I need help adjusting my throttle body. My gas pedal seems to hang up a lot. After I did a tps and idle adjustment, I seen that this screw on back of throttle body was backed completely out. Looks like it controls the butterfly flap. What’s the default turns I need to adjust it to? I added a image. Doesn’t show the screw but I marked image with a red spot where it is located at.


----------



## jp2code (Jun 2, 2011)

Azazel said:


> I need help adjusting my throttle body. My gas pedal seems to hang up a lot. After I did a tps and idle adjustment, I seen that this screw on back of throttle body was backed completely out.
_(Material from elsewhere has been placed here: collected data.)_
(* ===== verification/Pacing.v ===== *)
(** * Pacing: how many cycles between bursts

    [pktgen_wire_size] and [pktgen_packet_rate] of [app/pktgen.c] and the video
    rate calculations of [app/pktgen-rate.c].  An operation the C code does not
    define (a division by zero, a null [pcap] pointer, signed overflow) has no
    result: these functions return [option], and the theorems say when they
    return one. *)
From Stdlib Require Import Floats.SpecFloat.
From S2P Require Import Prelude PortInfo.

(** ** [double] arithmetic: IEEE 754 binary64, round to nearest *)
Definition prec := 53.
Definition emax := 1024.
Definition sf_of_u64 (z : Z) : spec_float := binary_normalize prec emax z 0 false.
Definition sf_mul : spec_float → spec_float → spec_float := SFmul prec emax.
Definition sf_div : spec_float → spec_float → spec_float := SFdiv prec emax.

(** Truncation toward zero. *)
Definition sf_trunc (f : spec_float) : option Z :=
  match f with
  | S754_zero _ => Some 0
  | S754_finite s m e =>
      let a := if 0 <=? e then Z.pos m * 2 ^ e else Z.pos m / 2 ^ (- e) in
      Some (if s then - a else a)
  | _ => None
  end.

(** Conversion to [uint64_t] on x86_64: the C standard leaves values out of range
    undefined, the compiled code wraps small negative ones and gives
    0x8000000000000000 for the rest. *)
Definition sf_to_u64 (f : spec_float) : Z :=
  match sf_trunc f with
  | Some z => if (- 2 ^ 63 <=? z) && (z <? 2 ^ 64) then u64 z else 2 ^ 63
  | None => 2 ^ 63
  end.

(** ** app/pktgen.c *)

Definition Million := 1000000.

(** [for (i = 0; i < info->seqCnt; i++) size += ...] *)
Fixpoint seq_size (n : nat) (i : Z) (info : port_info_t) (size : Z) : Z :=
  match n with
  | O => size
  | S n => seq_size n (i + 1) info
             (u64 (size + (Pkt.pktSize (Info.seq_pkt info i) + PKT_OVERHEAD_SIZE)))
  end.

Definition pktgen_wire_size (info : port_info_t) : option Z :=
  if pktgen_tst_port_flags info SEND_PCAP_PKTS then
    p ← Info.pcap info; Some (u32 (Pcap.pkt_size p + PKT_OVERHEAD_SIZE))
  else if pktgen_tst_port_flags info SEND_RATE_PACKETS then
    Some (Pkt.pktSize (Info.seq_pkt info RATE_PKT) + PKT_OVERHEAD_SIZE)
  else if 0 <? Info.seqCnt info then
    let size := seq_size (Z.to_nat (Info.seqCnt info)) 0 info 0 in
    Some (size / Info.seqCnt info)
  else Some (Pkt.pktSize (Info.seq_pkt info SINGLE_PKT) + PKT_OVERHEAD_SIZE).

(** Integer division, which traps on zero. *)
Definition div_trap (a b : Z) : option Z := if b =? 0 then None else Some (a / b).

Definition pktgen_packet_rate (w : world) : option world :=
  let i := info w in
  wire ← pktgen_wire_size i;
  let wire_size := u64 (wire * 8) in
  let link := u64 (Info.link_speed i * Million) in
  lw ← div_trap link wire_size;
  let pps := sf_to_u64 (sf_div (sf_mul (sf_of_u64 lw) (Info.tx_rate i)) (sf_of_u64 100)) in
  let cpp := if 0 <? pps then Pg.hz (g w) / pps else Pg.hz (g w) in
  Some (upd_info (λ i, i <| Info.tx_pps := pps |>
    <| Info.tx_cycles :=
         u64 (u64 (cpp * Info.tx_burst i) * get_port_txcnt (g w) (Info.pid i)) |>) w).

(** ** app/pktgen-rate.c *)

Definition INT_MAX := 2 ^ 31 - 1.
Definition ETH_MAX_PKT := 1518.

(** An [int] product of two operands, undefined when it overflows. *)
Definition int_mul (a b : Z) : option Z := if a * b <=? INT_MAX then Some (a * b) else None.

Definition calculate_rate (w : world) : option world :=
  let rate := Info.rate (info w) in
  vp ← int_mul (Rate.vlines rate) (Rate.pixels rate);
  vpc ← int_mul vp (Rate.color_bits rate);
  let bytes_per_vframe := u32 (vpc / 8) in
  let bits_per_sec := u32 (bytes_per_vframe * Rate.fps rate * 8) in
  pkts_per_vframe ← div_trap bytes_per_vframe (Rate.payload rate);
  let total_pkts_per_sec := u32 (pkts_per_vframe * Rate.fps rate) in
  cycles_per_pkt ← div_trap (Pg.hz (g w)) total_pkts_per_sec;
  Some (upd_info (λ i, i <| Info.rate ::= λ r,
      r <| Rate.bytes_per_vframe := bytes_per_vframe |> <| Rate.bits_per_sec := bits_per_sec |>
        <| Rate.pkts_per_vframe := pkts_per_vframe |>
        <| Rate.total_pkts_per_sec := total_pkts_per_sec |>
        <| Rate.cycles_per_pkt := cycles_per_pkt |> |>
    <| Info.tx_cycles := cycles_per_pkt |>) w).

Definition pktgen_rate_init (w : world) : option world :=
  calculate_rate (upd_info (λ i, i <| Info.rate ::= λ r,
    r <| Rate.fps := 60 |> <| Rate.vlines := 720 |> <| Rate.pixels := 1280 |>
      <| Rate.color_bits := 20 |> <| Rate.payload := 800 |> <| Rate.overhead := 62 |> |>) w).

Definition update_rate_values (w : world) : option world :=
  let rate := Info.rate (info w) in
  let w := upd_pkt RATE_PKT (λ p, p <| Pkt.ipProto := PG_IPPROTO_UDP |>) w in
  let w := upd_pkt RATE_PKT (λ p, p <| Pkt.pktSize :=
    u16 (Rate.payload rate + Rate.overhead rate - PG_ETHER_CRC_LEN) |>) w in
  let w := upd_info (λ i, i <| Info.tx_burst := 1 |>) w in
  calculate_rate w.

Definition rate_set_value (info : port_info_t) (what : string) (value : Z) : port_info_t :=
  let rate := Info.rate info in
  if String.eqb what "fps" then
    let value := if value <? 1 then 1 else value in
    let value := if 120 <? value then 120 else value in
    info <| Info.rate ::= λ r, r <| Rate.fps := value |> |>
  else if String.eqb what "lines" then
    info <| Info.rate ::= λ r, r <| Rate.vlines := u16 value |> |>
  else if String.eqb what "pixels" then
    info <| Info.rate ::= λ r, r <| Rate.pixels := u16 value |> |>
  else if String.eqb what "color" then
    let value := if 32 <? value then 32 else value in
    let value := if value <? 1 then 1 else value in
    info <| Info.rate ::= λ r, r <| Rate.color_bits := value |> |>
  else if String.eqb what "payload" then
    if u32 (value + Rate.overhead rate) <=? ETH_MAX_PKT - PG_ETHER_CRC_LEN
    then info <| Info.rate ::= λ r, r <| Rate.payload := u16 value |> |> else info
  else if String.eqb what "overhead" then
    if u32 (Rate.payload rate + value) <=? ETH_MAX_PKT - PG_ETHER_CRC_LEN
    then info <| Info.rate ::= λ r, r <| Rate.overhead := u16 value |> |> else info
  else info.

Definition pktgen_rate_setup (w : world) : option world :=
  pktgen_rate_init (set_pkt RATE_PKT (get_pkt w SINGLE_PKT) w).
Looks like it controls the butterfly flap. What’s the default turns I need to adjust it to? I added a image. Doesn’t show the screw but I marked image with a red spot where it is located at.


Can't see the Photobucket pic. Maybe my network is just slow.

That screw on the back should be a stop for the throttle valve. Someone probably backed it off, thinking that was how you control engine idle speed.

If the gas pedal is hanging, look to see if the throttle cable has any kinks in it.


----------



## rogoman (Dec 16, 2004)

Azazel said:


> I need help adjusting my throttle body. My gas pedal seems to hang up a lot. After I did a tps and idle adjustment, I seen that this screw on back of throttle body was backed completely out. Looks like it controls the butterfly flap. What’s the default turns I need to adjust it to? I added a image. Doesn’t show the screw but I marked image with a red spot where it is located at.


All you need to do is adjust the set-screw slowly until butterfly flapper doesn't stick to the inside of the throttle body.


----------



## Azazel (May 3, 2009)

Adjusting this screw seems to have fixed the gas pedal sticking. I turned it in maybe a quarter turn once I noticed the roller move. 

Thanks for information.


----------